> Problem to work on
Within the listing, how many lines hold the word "object"? Give the number by itself.

> Material shown
(** * The test session lifecycle of the NEET test front end

    A shallow embedding of the React components that drive one test
    attempt:

    - [Timer]                 (components/Timer.jsx)
    - [TestInterface]         (pages/TestInterface.jsx)
    - [TestResults]           (pages/TestResults.jsx, the score breakdown
                               and the colours of the header)
    - [TestProvider]          (context/TestContext.jsx)
    - [TestSelection]         (pages/TestSelection.jsx)
    - [TestHistory]           (pages/TestHistory.jsx, the list, the colours
                               and the trend)

    React state is modelled by explicit state passing.  A handler created
    during a render reads the state variables of THAT render (its closure)
    and the live value of every [useRef] cell; its [setX] calls write the
    pending state.  Handlers are therefore functions of a closure and of the
    live session.  Console output is not modelled. *)

From stdpp Require Import gmap strings list fin_maps pretty.
From Stdlib Require Import ZArith QArith Qminmax Qabs Qround Lia Lqa Ascii.

Local Open Scope Z_scope.

(** ** JavaScript values used as identifiers *)

(** Identifiers come from the database as numbers; a missing field reads as
    [undefined], which is [None] here. *)
Module JS.

Definition value := option Z.

(** Truthiness of a number or [undefined]. *)
Definition truthy (v : value) : bool :=
  match v with
  | Some n => negb (n =? 0)
  | None => false
  end.

(** [a || b] *)
Definition or (a b : value) : value := if truthy a then a else b.

(** Property-key coercion, [String(v)]. *)
Definition toKey (v : value) : string :=
  match v with
  | Some n => pretty n
  | None => "undefined"
  end.

End JS.

(** ** Data *)

Record Question := {
  q_question_id : JS.value;
  q_id : JS.value
}.

Record Answer := {
  ans_question_id : JS.value;
  ans_answer : string;
  ans_time_taken : Z
}.

#[global] Instance Answer_eq_dec : EqDecision Answer.
Proof. solve_decision. Defined.

#[global] Instance Question_eq_dec : EqDecision Question.
Proof. solve_decision. Defined.

(** [question.question_id || question.id] *)
Definition questionIdOf (q : Question) : JS.value :=
  JS.or (q_question_id q) (q_id q).

(** The [answers] object: a map from property keys to [Answer]s. *)
Abbreviation AnswerMap := (gmap string Answer).

(** ** The submission payload

    [questions.map(question => { ... })] of [handleSubmitTest]. *)
Definition answerFor (answers : AnswerMap) (question : Question) : Answer :=
  let questionId := questionIdOf question in
  match answers !! JS.toKey questionId with
  | Some userAnswer => userAnswer
  | None => {| ans_question_id := questionId;
               ans_answer := "";
               ans_time_taken := 0 |}
  end.

Definition answersArray (questions : list Question) (answers : AnswerMap)
  : list Answer :=
  answerFor answers <$> questions.

(** Every entry of the [answers] object was stored under the key of the
    identifier it carries; [handleAnswerSelect] is the only writer. *)
Definition answers_keyed (answers : AnswerMap) : Prop :=
  ∀ k a, answers !! k = Some a → JS.toKey (ans_question_id a) = k.

(** ** Timer.jsx *)

Module Timer.

(** [timeLeft] is the [useState] cell, [timeUpCalledRef] the [useRef] latch. *)
Record state := {
  timeLeft : Z;
  timeUpCalledRef : bool
}.

(** [useState(duration)], then the effect on [duration]. *)
Definition mount (duration : Z) : state :=
  {| timeLeft := duration; timeUpCalledRef := false |}.

(** The effect on [duration]: [setTimeLeft(duration)] and the latch reset. *)
Definition setDuration (duration : Z) (t : state) : state :=
  {| timeLeft := duration; timeUpCalledRef := false |}.

(** One run of the interval callback, that is of the updater given to
    [setTimeLeft].  The boolean tells whether [onTimeUp()] was called. *)
Definition tick (t : state) : state * bool :=
  if (timeLeft t <=? 1) && negb (timeUpCalledRef t) then
    ({| timeLeft := 0; timeUpCalledRef := true |}, true)
  else if timeLeft t <=? 1 then
    ({| timeLeft := 0; timeUpCalledRef := timeUpCalledRef t |}, false)
  else
    ({| timeLeft := timeLeft t - 1; timeUpCalledRef := timeUpCalledRef t |},
     false).

(** [n] runs of the callback; the number counts the [onTimeUp()] calls. *)
Fixpoint ticks (n : nat) (t : state) : state * nat :=
  match n with
  | O => (t, O)
  | S n' =>
      let '(t1, fired) := tick t in
      let '(t2, calls) := ticks n' t1 in
      (t2, ((if fired then 1 else 0) + calls)%nat)
  end.

End Timer.

(** ** TestInterface.jsx: state *)

(** The [currentTest] object of the context. *)
Record TestData := {
  td_questions : list Question;
  td_start_time : Z;          (* [new Date(start_time).getTime()] *)
  td_timer_seconds : Z
}.

(** The [useState] cells of one render, together with [testId] of
    [useParams]; also the closure that the handlers of that render see. *)
Record RState := {
  testId : string;
  questions : list Question;
  currentQuestionIndex : Z;
  answers : AnswerMap;
  testData : option TestData;
  timeUp : bool;
  testSubmitted : bool;
  warningCount : Z;
  isSubmitting : bool
}.

Inductive Message :=
| MsgFirstWarningSwitch   (* Warning: Don't switch windows during test! (1/2 warnings) *)
| MsgFinalWarningSwitch   (* Final warning: Switching windows again will auto-submit! (2/2 warnings) *)
| MsgAutoSubmittedSwitch  (* Test auto-submitted due to repeated window switching! *)
| MsgFirstWarningFocus    (* Warning: Stay focused on the test! (1/2 warnings) *)
| MsgFinalWarningFocus    (* Final warning: Losing focus again will auto-submit! (2/2 warnings) *)
| MsgAutoSubmittedFocus   (* Test auto-submitted due to repeated focus loss! *)
| MsgTimeIsUp             (* Time is up! Auto-submitting test... *)
| MsgAnswerAtLeastOne     (* Please answer at least one question before submitting *)
| MsgFailedToSubmit       (* Failed to submit test *)
| MsgServer (m : string)  (* response.data.message *)
| MsgAutoSubmitFailed     (* Auto-submit failed, but showing your results *)
| MsgSubmitted.           (* Test submitted successfully! *)

Inductive Toast :=
| ToastError (m : Message)
| ToastSuccess (m : Message).

(** [response.data] of [testAPI.submitTest]. *)
Record ResponseData := {
  success : bool;
  message : option string
}.

(** How the awaited promise settles. *)
Inductive Response :=
| Resolved (data : ResponseData)
| Thrown.

(** One call [testAPI.submitTest(testId, answersArray, questions)]. *)
Record Request := {
  req_testId : string;
  req_answers : list Answer;
  req_questions : list Question
}.

Inductive Route :=
| TestPage
| ResultsPage (test : string).

(** The live session: pending React state, the ref cell, what the component
    has done to the outside so far, and what the last render installed. *)
Record Session := {
  st : RState;                    (* pending state, written by the setters *)
  submissionStartedRef : bool;    (* [submissionStartedRef.current] *)
  toasts : list Toast;            (* oldest first *)
  submitCalls : list Request;     (* every [testAPI.submitTest] call, oldest first *)
  awaiting : list bool;           (* [autoSubmit] of each suspended [handleSubmitTest] *)
  route : Route;
  contextResults : option ResponseData;   (* SET_TEST_RESULTS *)
  rendered : RState;              (* closure of the last render *)
  listener : option RState        (* closure of the installed focus listeners *)
}.

(** ** State setters *)

Definition setCurrentQuestionIndex (f : Z → Z) (r : RState) : RState :=
  {| testId := testId r; questions := questions r;
     currentQuestionIndex := f (currentQuestionIndex r);
     answers := answers r; testData := testData r; timeUp := timeUp r;
     testSubmitted := testSubmitted r; warningCount := warningCount r;
     isSubmitting := isSubmitting r |}.

Definition setAnswers (f : AnswerMap → AnswerMap) (r : RState) : RState :=
  {| testId := testId r; questions := questions r;
     currentQuestionIndex := currentQuestionIndex r;
     answers := f (answers r); testData := testData r; timeUp := timeUp r;
     testSubmitted := testSubmitted r; warningCount := warningCount r;
     isSubmitting := isSubmitting r |}.

Definition setTimeUp (b : bool) (r : RState) : RState :=
  {| testId := testId r; questions := questions r;
     currentQuestionIndex := currentQuestionIndex r;
     answers := answers r; testData := testData r; timeUp := b;
     testSubmitted := testSubmitted r; warningCount := warningCount r;
     isSubmitting := isSubmitting r |}.

Definition setTestSubmitted (b : bool) (r : RState) : RState :=
  {| testId := testId r; questions := questions r;
     currentQuestionIndex := currentQuestionIndex r;
     answers := answers r; testData := testData r; timeUp := timeUp r;
     testSubmitted := b; warningCount := warningCount r;
     isSubmitting := isSubmitting r |}.

Definition setWarningCount (n : Z) (r : RState) : RState :=
  {| testId := testId r; questions := questions r;
     currentQuestionIndex := currentQuestionIndex r;
     answers := answers r; testData := testData r; timeUp := timeUp r;
     testSubmitted := testSubmitted r; warningCount := n;
     isSubmitting := isSubmitting r |}.

Definition setIsSubmitting (b : bool) (r : RState) : RState :=
  {| testId := testId r; questions := questions r;
     currentQuestionIndex := currentQuestionIndex r;
     answers := answers r; testData := testData r; timeUp := timeUp r;
     testSubmitted := testSubmitted r; warningCount := warningCount r;
     isSubmitting := b |}.

(** A setter call inside a handler: the pending state changes, the closure
    the handler reads from does not. *)
Definition write (f : RState → RState) (s : Session) : Session :=
  {| st := f (st s); submissionStartedRef := submissionStartedRef s;
     toasts := toasts s; submitCalls := submitCalls s;
     awaiting := awaiting s; route := route s;
     contextResults := contextResults s; rendered := rendered s;
     listener := listener s |}.

(** [submissionStartedRef.current = b] *)
Definition setSubmissionStarted (b : bool) (s : Session) : Session :=
  {| st := st s; submissionStartedRef := b;
     toasts := toasts s; submitCalls := submitCalls s;
     awaiting := awaiting s; route := route s;
     contextResults := contextResults s; rendered := rendered s;
     listener := listener s |}.

Definition toast (t : Toast) (s : Session) : Session :=
  {| st := st s; submissionStartedRef := submissionStartedRef s;
     toasts := toasts s ++ [t]; submitCalls := submitCalls s;
     awaiting := awaiting s; route := route s;
     contextResults := contextResults s; rendered := rendered s;
     listener := listener s |}.

(** [await testAPI.submitTest(...)]: the call goes out and the rest of
    [handleSubmitTest] is suspended, remembering its [autoSubmit]. *)
Definition submitTest (req : Request) (autoSubmit : bool) (s : Session)
  : Session :=
  {| st := st s; submissionStartedRef := submissionStartedRef s;
     toasts := toasts s; submitCalls := submitCalls s ++ [req];
     awaiting := awaiting s ++ [autoSubmit]; route := route s;
     contextResults := contextResults s; rendered := rendered s;
     listener := listener s |}.

Definition setAwaiting (l : list bool) (s : Session) : Session :=
  {| st := st s; submissionStartedRef := submissionStartedRef s;
     toasts := toasts s; submitCalls := submitCalls s;
     awaiting := l; route := route s;
     contextResults := contextResults s; rendered := rendered s;
     listener := listener s |}.

Definition navigate (to : Route) (s : Session) : Session :=
  {| st := st s; submissionStartedRef := submissionStartedRef s;
     toasts := toasts s; submitCalls := submitCalls s;
     awaiting := awaiting s; route := to;
     contextResults := contextResults s; rendered := rendered s;
     listener := listener s |}.

(** [dispatch({ type: 'SET_TEST_RESULTS', payload })] *)
Definition dispatchResults (payload : ResponseData) (s : Session) : Session :=
  {| st := st s; submissionStartedRef := submissionStartedRef s;
     toasts := toasts s; submitCalls := submitCalls s;
     awaiting := awaiting s; route := route s;
     contextResults := Some payload; rendered := rendered s;
     listener := listener s |}.

(** ** TestInterface.jsx: handlers

    The first argument [c] of a handler is the closure of the render that
    created it. *)

(** [questions[currentQuestionIndex]]; [None] is [undefined]. *)
Definition currentQuestion (c : RState) : option Question :=
  if 0 <=? currentQuestionIndex c
  then questions c !! Z.to_nat (currentQuestionIndex c)
  else None.

(** [testData ? new Date(testData.start_time).getTime() : Date.now()],
    evaluated during the render, when the clock showed [renderNow]. *)
Definition testStartTime (c : RState) (renderNow : Z) : Z :=
  match testData c with
  | Some d => td_start_time d
  | None => renderNow
  end.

> Output of the exercise
3